So — high school football for girls? Not just girls playing football with the boys, but football programs for girls only, How does that sound?
I would say it sounds good. More football is always welcome, regardless of who’s playing. I enjoyed covering the Baltimore Burn, of the National Women’s Football League (later Association), which used CCBC-Dundalk as its home field back in the early 2000’s.
But good ideas are not always good ideas.
Will high schools be able to find 30 girls in the fall to play football (make that 40-50 if they want to have a junior varsity team)? Girls who don’t want to play soccer, field hockey, volleyball, cross country or cheerleading?
(I am aware not all state high school associations in the country are similar. Some don’t offer field hockey. Some play soccer in the winter.)
Then there’s asking money-strapped school systems to fund a second football program at each school. Football ain’t cheap, in terms of equipment and usually having much larger coaching staffs.
So, do schools drop field hockey? Volleyball? Ask their local governments to raise taxes to hep finance girls football?
And if girls need a football team, how about volleyball for boys? I would have loved that option when I was in high school.
I bring this up because of a lawsuit in Utah, filed against the Utah state athletic association and several local districts, demanding high school football for girls.
The student who filed the lawsuit along with her father, was a Youtube sensation when she was nine-years-old, and a video of her running circles around nine-year-old boys while playing football went viral.
She ended up on a Wheaties box.
Alas, she stopped growing at five feet tall, and I’m figuring those boys she ran circles around, didn’t. So, even though she can play on the boys team, she doesn’t want to: “these kids are twice my size,” she told the Washington Post.
(Just an aside: she gets sympathy from the media for not wanting to play against larger and stronger boys. But girls who do not want to compete against larger, stronger and faster trans girls in other sports get told to shut up and stop being transphobic. Interesting, huh?)
Anyway, the lawsuit filed in Utah claims the state athletic association is violating Title IX and the Equal Protection Clause of the U.S. Constitution by not providing girls tackle football as an interscholastic sport.
The expressed hope is, if they win in Utah, they can start spreading girls football to the rest of the country.
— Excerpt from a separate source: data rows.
(** The change listener of #autoSummarizeToggle, likewise. *)
Definition autoSummarizeToggleChange (s : State) : State :=
  let p := popup s in
  let checked := negb (autoSummarizeToggleChecked p) in
  match settings p with
  | None =>
      mkState (mkPopup (currentHostname p) (protectedSites p) None
                       (toggleShowsUnprotect p) (recommendations p)
                       (aiToggleChecked p) checked)
              (storage s) (pending s)
  | Some old =>
      let new := StorageService.mkSettings
                   (StorageService.protectedSites old)
                   (StorageService.aiFeaturesEnabled old) checked
                   (StorageService.summaryTypes old)
                   (StorageService.maxSummariesPerTab old)
                   (StorageService.summaryRetentionDays old) in
      mkState (mkPopup (currentHostname p) (protectedSites p) (Some new)
                       (toggleShowsUnprotect p) (recommendations p)
                       (aiToggleChecked p) checked)
              (writeSettings new (storage s))
              (pending s ++ [AfterSettingWrite])
  end.

Definition resume (t : Continuation) (p : Popup) : Popup :=
  match t with
  | AfterToggleWrite | AfterProtectWrite =>
      generateRecommendations (updateButtonStatus p)
  | AfterEnableAIWrite => generateRecommendations p
  | AfterSettingWrite => p
  end.

(** What can happen to an open popup: a click on the toggle button, a
    click on a recommendation button that is on display, the oldest
    pending storage write resolving, or a click on one of the two
    settings checkboxes.  (The listeners of #generateSummaryBtn and
    #openOptionsBtn read and write none of the variables and none of the
    parts of the page recorded in [Popup], and no key of
    [chrome.storage.sync].) *)
Inductive Event :=
| ClickToggle
| ClickRecommendation (action : RecAction)
| WriteResolved
| ChangeAIToggle
| ChangeAutoSummarizeToggle.

Definition step (e : Event) (s : State) : option State :=
  match e with
  | ClickToggle => Some (toggleClick s)
  | ClickRecommendation a =>
      if existsb (RecAction_eqb a) (recommendations (popup s))
      then Some (recommendationClick a s)
      else None
  | WriteResolved =>
      match pending s with
      | t :: rest => Some (mkState (resume t (popup s)) (storage s) rest)
      | [] => None
      end
  | ChangeAIToggle => Some (aiToggleChange s)
  | ChangeAutoSummarizeToggle => Some (autoSummarizeToggleChange s)
  end.

Fixpoint run (es : list Event) (s : State) : option State :=
  match es with
  | [] => Some s
  | e :: es' =>
      match step e s with
      | Some s' => run es' s'
      | None => None
      end
  end.

(** A click whose listener finishes before anything else happens. *)
Definition undisturbed (e : Event) (s : State) : option State :=
  match step e s with
  | Some s' =>
      match pending s' with
      | [] => Some s'
      | _ :: _ => step WriteResolved s'
      end
  | None => None
  end.

End Popup.

(* ===================================================================== *)
(** ** content.ts: what the analysis is expected to compute *)
(* ===================================================================== *)

Module ContentSpec.
Import Content.

(** A form whose only field is optional. *)
Definition commentForm : FormDataInfo :=
  mkFormDataInfo "form_0" [mkFormField "comment" "text" "" false false]
                 (JS.of_nat 0) 0 false.

(** Some element of the page matches the selector. *)
Definition hasElement (d : Document) (sel : list Simple) : bool :=
  existsb (matches sel) (elements d).

Definition formElement : list Simple := [Tag "form"].
Lemma length_ticker_frame show W t bars df :
  rd_columns raw_data !! t = Some bars →
  ticker_frame raw_data show W t = Ok df →
  length df = length (rd_index raw_data) `min` length bars.
Proof.
  intros Hbars Hdf. apply ticker_frame_Ok in Hdf as (bars' & Hbars' & Hdf).
  simplify_eq. simpl in Hdf. destruct show.
  - destruct Hdf as [_ ->]. rewrite length_assign_MA.
    + apply length_reset_index.
    + by rewrite length_rolling_mean, length_fmap.
  - subst df. apply length_reset_index.
Qed.

Lemma ticker_frame_row show W t bars df i r :
  rd_columns raw_data !! t = Some bars →
  ticker_frame raw_data show W t = Ok df →
  df !! i = Some r →
  ∃ d b, rd_index raw_data !! i = Some d ∧ bars !! i = Some b
         ∧ row_of_bar r d b t ∧ (is_Some (MA r) ↔ show = true).
Proof.
  intros Hbars Hdf Hr. apply ticker_frame_Ok in Hdf as (bars' & Hbars' & Hdf).
  simplify_eq. simpl in Hdf. destruct show.
  - destruct Hdf as [_ ->]. unfold assign_MA in Hr.
    apply lookup_zip_with_Some in Hr as (r0 & m & -> & Hr0 & _).
    apply lookup_reset_index in Hr0 as (d & b & Hd & Hb & Hrow & _).
    exists d, b. split; [done|]. split; [done|]. split; [exact Hrow|].
    split; [done|]. intros _. by eexists.
  - subst df.
    apply lookup_reset_index in Hr as (d & b & Hd & Hb & Hrow & Hma).
    exists d, b. split; [done|]. split; [done|]. split; [exact Hrow|].
    rewrite Hma. split; [by intros [? ?]|done].
Qed.

Lemma ticker_frame_bar show W t bars df i d b :
  rd_columns raw_data !! t = Some bars →
  ticker_frame raw_data show W t = Ok df →
  rd_index raw_data !! i = Some d → bars !! i = Some b →
  ∃ r, df !! i = Some r ∧ row_of_bar r d b t.
Proof.
  intros Hbars Hdf Hd Hb.
  assert (Hi : i < length df).
  { rewrite (length_ticker_frame _ _ _ _ _ Hbars Hdf).
    apply lookup_lt_Some in Hd. apply lookup_lt_Some in Hb. lia. }
  destruct (lookup_lt_is_Some_2 _ _ Hi) as [r Hr]. exists r. split; [done|].
  destruct (ticker_frame_row _ _ _ _ _ _ _ Hbars Hdf Hr)
    as (d' & b' & Hd' & Hb' & Hrow & _).
  by simplify_eq.
Qed.
End Bars.

Lemma concat_replicate_nil {A} (n : nat) : concat (replicate n (@nil A)) = [].
Proof. induction n; [done|]. simpl. exact IHn. Qed.

Section Table.
Context (raw_data : RawData) (show : bool) (W : Z).
Implicit Types (tickers : list string) (t : string).
(** Each pass of the loop replaces every occurrence and nothing else. *)
Lemma replace_all_in_turn rs s :
  (forall old new, In (old, new) rs -> old <> []) ->
  replaced_in_turn rs s (replace_all rs s).
Proof.
  revert s. induction rs as [|[old new] rs IH]; intros s Hne; simpl.
  - constructor.
  - assert (Hold : old <> []) by (apply (Hne old new); by left).
    apply in_turn_cons with (s' := replace old new s).
    + destruct (replace_segments old new Hold s)
        as (segs & Hsegs & Hs & Hr & Hfree).
      exists segs. repeat split; try done.
      eapply Forall_impl; [exact Hfree|]. intros g Hg Hocc. simpl in Hg.
      apply contains_iff in Hocc. congruence.
    + apply IH. intros o n Hin. apply (Hne o n). by right.
Qed.

(** After the loop none of the patterns occurs. *)
Lemma fix_content_clear content old new :
  In (old, new) rewrites -> ~ occurs old (fix_content content).
Proof.
  intros Hin Hocc. apply contains_iff in Hocc.
  assert (Hc : contains old (replace_all rewrites content) = false).
  { apply (replace_all_clears rewrites rewrites_clash_free rewrites []
             content eq_refl) with (n := new); [|exact Hin].
    intros q n []. }
  unfold fix_content in Hocc. congruence.
Qed.

Lemma has_call_found s :
  has_call s ->
  existsb (fun t => bool_decide (is_Some (match_here tool_pattern t)))
          (tails s) = true.
Proof.
  intros (a & t & b & Hwf & ->). apply existsb_exists.
  exists (call_text t ++ b). split.
  - pose proof (call_text_length t) as Hlen. clear Hwf.
    induction a as [|c a IH]; simpl.
    + destruct (call_text t ++ b) eqn:E; [|by left].
      apply (f_equal length) in E. rewrite length_app in E. simpl in E. lia.
    + by right.
  - apply bool_decide_eq_true.
    apply (match_complete _ _ _ (call_matches t Hwf)).
Qed.

End Scripts.

(** C10: when fix-tools.py is started with a number of command-line
    arguments other than exactly one file path (the length of [sys.argv] is
    not 2), it prints the usage message and exits with status 1; no file
    has been opened, read or written, and the files are as they were. *)
Theorem fix_tools_usage_exit (argv : list str) (w : world) :
  length argv <> 2%nat ->
  FixTools.main argv w
  = (Exited 1%Z,
     World (files w) (stdout w ++ [FixTools.usage]) (fileops w)).
Proof.
  intros Hlen. unfold FixTools.main.
  destruct (length argv =? 2)%nat eqn:E.
  - apply Nat.eqb_eq in E. done.
  - reflexivity.
Qed.
(** * neural_style/utils.py: colour transfer, batch preprocessing, style loader

    A shallow embedding of the numeric helpers of [neural_style/utils.py].
    Tensor entries are real numbers: every statement below is about the
    exact-arithmetic reading of the code.  The two places where IEEE
    arithmetic leaves the reals (a division by zero, the unbiased standard
    deviation of a single sample) are modelled as the outcome [NonFinite],
    after which the real-number model says nothing more.

    Library calls of torch are embedded by their documented meaning:
    - [torch.svd] is a section variable [svd] returning [(U, D, V)];
      its contract [x = U diag(D) V^T] is the predicate [is_svd];
    - [Tensor.inverse] is the adjugate formula, raising on a zero determinant;
    - [*] of two tensors is the element-wise product, [@] the matrix product;
    - [mean(1, True)] and [std(1, True)] reduce along dimension 1 and keep it
      ([std] with the unbiased estimator, torch's default);
    - a new tensor [tensortype(size)] holds whatever its memory held: the
      section variable [uninitialized];
    - PIL and the file system are the section variables [image_open],
      [resize] and [listdir]; saving an image is embedded up to the array
      handed to [Image.fromarray].

    [init_vgg16] only moves files and weights between the network, the disk
    and a model object, and is not embedded. *)

From Stdlib Require Import String Ascii.
From Stdlib Require Import Reals List Lra Lia ZArith Bool Psatz.
Import ListNotations.

Local Open Scope R_scope.

(** ** Outcomes of a call *)

Inductive failure : Type :=
| ShapeError        (* view / unpacking on an incompatible shape *)
| DeviceError       (* operands living on different devices *)
| SingularMatrix    (* inverse of a matrix with zero determinant *)
| ValueError        (* unpacking a tuple of the wrong length *)
| ZeroDivisionError (* integer division or modulo by zero *)
| IndexError        (* list index out of range *)
| IOError           (* a file that cannot be read *)
| NonFinite.        (* an IEEE division by zero: inf or NaN entries *)

Inductive res (A : Type) : Type :=
| Ok (a : A)
| Fail (e : failure).

Arguments Ok {A} a.
Arguments Fail {A} e.

Definition bind {A B : Type} (m : res A) (k : A -> res B) : res B :=
  match m with
  | Ok a => k a
  | Fail e => Fail e
  end.

Notation "x <- m ;; k" := (bind m (fun x => k))
  (at level 61, m at next level, right associativity).
Notation "' p <- m ;; k" := (bind m (fun x => let p := x in k))
  (at level 61, p pattern, m at next level, right associativity).

(** ** Devices *)

Inductive device : Type := CPU | CUDA.

Definition device_eqb (a b : device) : bool :=
  match a, b with
  | CPU, CPU | CUDA, CUDA => true
  | _, _ => false
  end.

(** A value together with the device that holds it. *)
Record on (A : Type) : Type := On { dev : device; val : A }.

Arguments On {A} dev val.
Arguments dev {A} o.
Arguments val {A} o.

Definition same_device (a b : device) : res device :=
  if device_eqb a b then Ok a else Fail DeviceError.

(** A unary tensor operation stays on the operand's device. *)
Definition unop {A B : Type} (f : A -> B) (x : on A) : on B :=
  On (dev x) (f (val x)).

Definition unop_r {A B : Type} (f : A -> res B) (x : on A) : res (on B) :=
  b <- f (val x) ;; Ok (On (dev x) b).

(** A binary tensor operation wants both operands on one device. *)
Definition binop_r {A B C : Type} (f : A -> B -> res C) (x : on A) (y : on B)
  : res (on C) :=
  d <- same_device (dev x) (dev y) ;;
  c <- f (val x) (val y) ;;
  Ok (On d c).

Definition binop {A B C : Type} (f : A -> B -> C) (x : on A) (y : on B)
  : res (on C) :=
  binop_r (fun a b => Ok (f a b)) x y.

(** [t.cuda()]: raises on a host without accelerator. *)
Definition to_cuda {A : Type} (available : bool) (x : on A) : res (on A) :=
  if available then Ok (On CUDA (val x)) else Fail DeviceError.

(** ** Data *)

(** A tensor of any shape: its sizes and its entries in row-major order. *)
Record tensor : Type := Tensor { tshape : list nat; tdata : list R }.

Definition numel (sh : list nat) : nat := fold_right Nat.mul 1%nat sh.

Definition well_shaped (t : tensor) : Prop :=
  length (tdata t) = numel (tshape t).

(** A (3, N) matrix, by rows: one row per colour channel. *)
Record rows3 : Type := Rows { row0 : list R; row1 : list R; row2 : list R }.

(** A (3, 1) column or a length-3 vector. *)
Record vec3 : Type := V3 { v0 : R; v1 : R; v2 : R }.

(** A (3, 3) matrix. *)
Record mat3 : Type := M3 {
  m00 : R; m01 : R; m02 : R;
  m10 : R; m11 : R; m12 : R;
  m20 : R; m21 : R; m22 : R }.

(** ** Tensor operations used by [color_match] *)

(** [t.view(3, -1)] *)
Definition view3 (t : tensor) : res rows3 :=
  let d := tdata t in
  let n := length d in
  if ((n =? 0) || negb (n mod 3 =? 0))%nat then Fail ShapeError
  else
    let k := (n / 3)%nat in
    Ok (Rows (firstn k d) (firstn k (skipn k d)) (skipn (2 * k) d)).

(** [x.view_as(like)] *)
Definition view_as (x : rows3) (like : tensor) : res tensor :=
  let d := row0 x ++ row1 x ++ row2 x in
  if (length d =? numel (tshape like))%nat
  then Ok (Tensor (tshape like) d)
  else Fail ShapeError.

Definition rsum (l : list R) : R := fold_right Rplus 0 l.

Definition rmean (l : list R) : R := rsum l / INR (length l).

(** Unbiased (N-1) standard deviation of one row; a single sample gives 0/0. *)
Definition rstd (l : list R) : res R :=
  if (length l <=? 1)%nat then Fail NonFinite
  else
    let m := rmean l in
    Ok (sqrt (rsum (map (fun v => (v - m) * (v - m)) l) / INR (length l - 1))).

(** [x.mean(1, True)] *)
Definition mean1 (x : rows3) : vec3 :=
  V3 (rmean (row0 x)) (rmean (row1 x)) (rmean (row2 x)).

(** [x.std(1, True)] *)
Definition std1 (x : rows3) : res vec3 :=
  s0 <- rstd (row0 x) ;;
  s1 <- rstd (row1 x) ;;
  s2 <- rstd (row2 x) ;;
  Ok (V3 s0 s1 s2).

(** Broadcasting a (3, 1) column over a (3, N) matrix. *)
Definition bmap (f : R -> R -> R) (x : rows3) (c : vec3) : rows3 :=
  Rows (map (fun a => f a (v0 c)) (row0 x))
       (map (fun a => f a (v1 c)) (row1 x))
       (map (fun a => f a (v2 c)) (row2 x)).

Definition bsub : rows3 -> vec3 -> rows3 := bmap Rminus.
Definition badd : rows3 -> vec3 -> rows3 := bmap Rplus.
Definition bmul : rows3 -> vec3 -> rows3 := bmap Rmult.

Definition is_zero (r : R) : bool := if Req_dec_T r 0 then true else false.

(** [x / c]: dividing by a zero entry leaves the reals. *)
Definition bdiv (x : rows3) (c : vec3) : res rows3 :=
  if is_zero (v0 c) || is_zero (v1 c) || is_zero (v2 c)
  then Fail NonFinite
  else Ok (bmap Rdiv x c).

Definition dot (a b : list R) : R :=
  rsum (map (fun p => fst p * snd p) (combine a b)).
The young lady and her father already formed the Independent Utah Girls Tackle Football League three years ago. But they still want official high school teams for girls for reasons that seemed to boil down to “we don’t get enough attention.”
Reportedly there were 270 high school girls in that league. Well, good. That’s about nine teams.
(Then again, maybe that’s enough in a state with a population of 3.2 million. Can’t be too many high schools in the state.)
(There are 155 schools in Utah.)
(Maryland has 198 public schools.)
Anyway ... the thing with claiming a Title IX violation is, you have to prove there’s a demand for that particular sport.
In a state that has about 100,000 students participating in high school sports, 270 playing in an independent league really isn’t that much.
A survey in one of the school districts being sued found the two sports girls most wanted to be offered were archery and cheerleading. Neither of which are currently sanctioned sports in Utah.
(No cheerleading? Seriously?)
Another survey showed that out of 35 possible sports for girls to choose, football was 15th. Is that popular enough? The judge should determine any day now.
My final concern is it seems whenever Title IX is used to create a new girls sport, a boys sports gets the axe.
It’s why my alma mater, Towson University, currently offers six varsity sports for men, and 13 for women. And the men have six because Towson alumni rallied when the university tried to cut baseball earlier this decade.
Back in college, I wrote a lengthy term paper on Title IX. I don’t recall its intention being to reduce athletic opportunities for men.
My feeling is this lawsuit won’t succeed, that there isn’t enough evidence of a high demand for girls tackle football.
But if it does ... that will be an interesting day.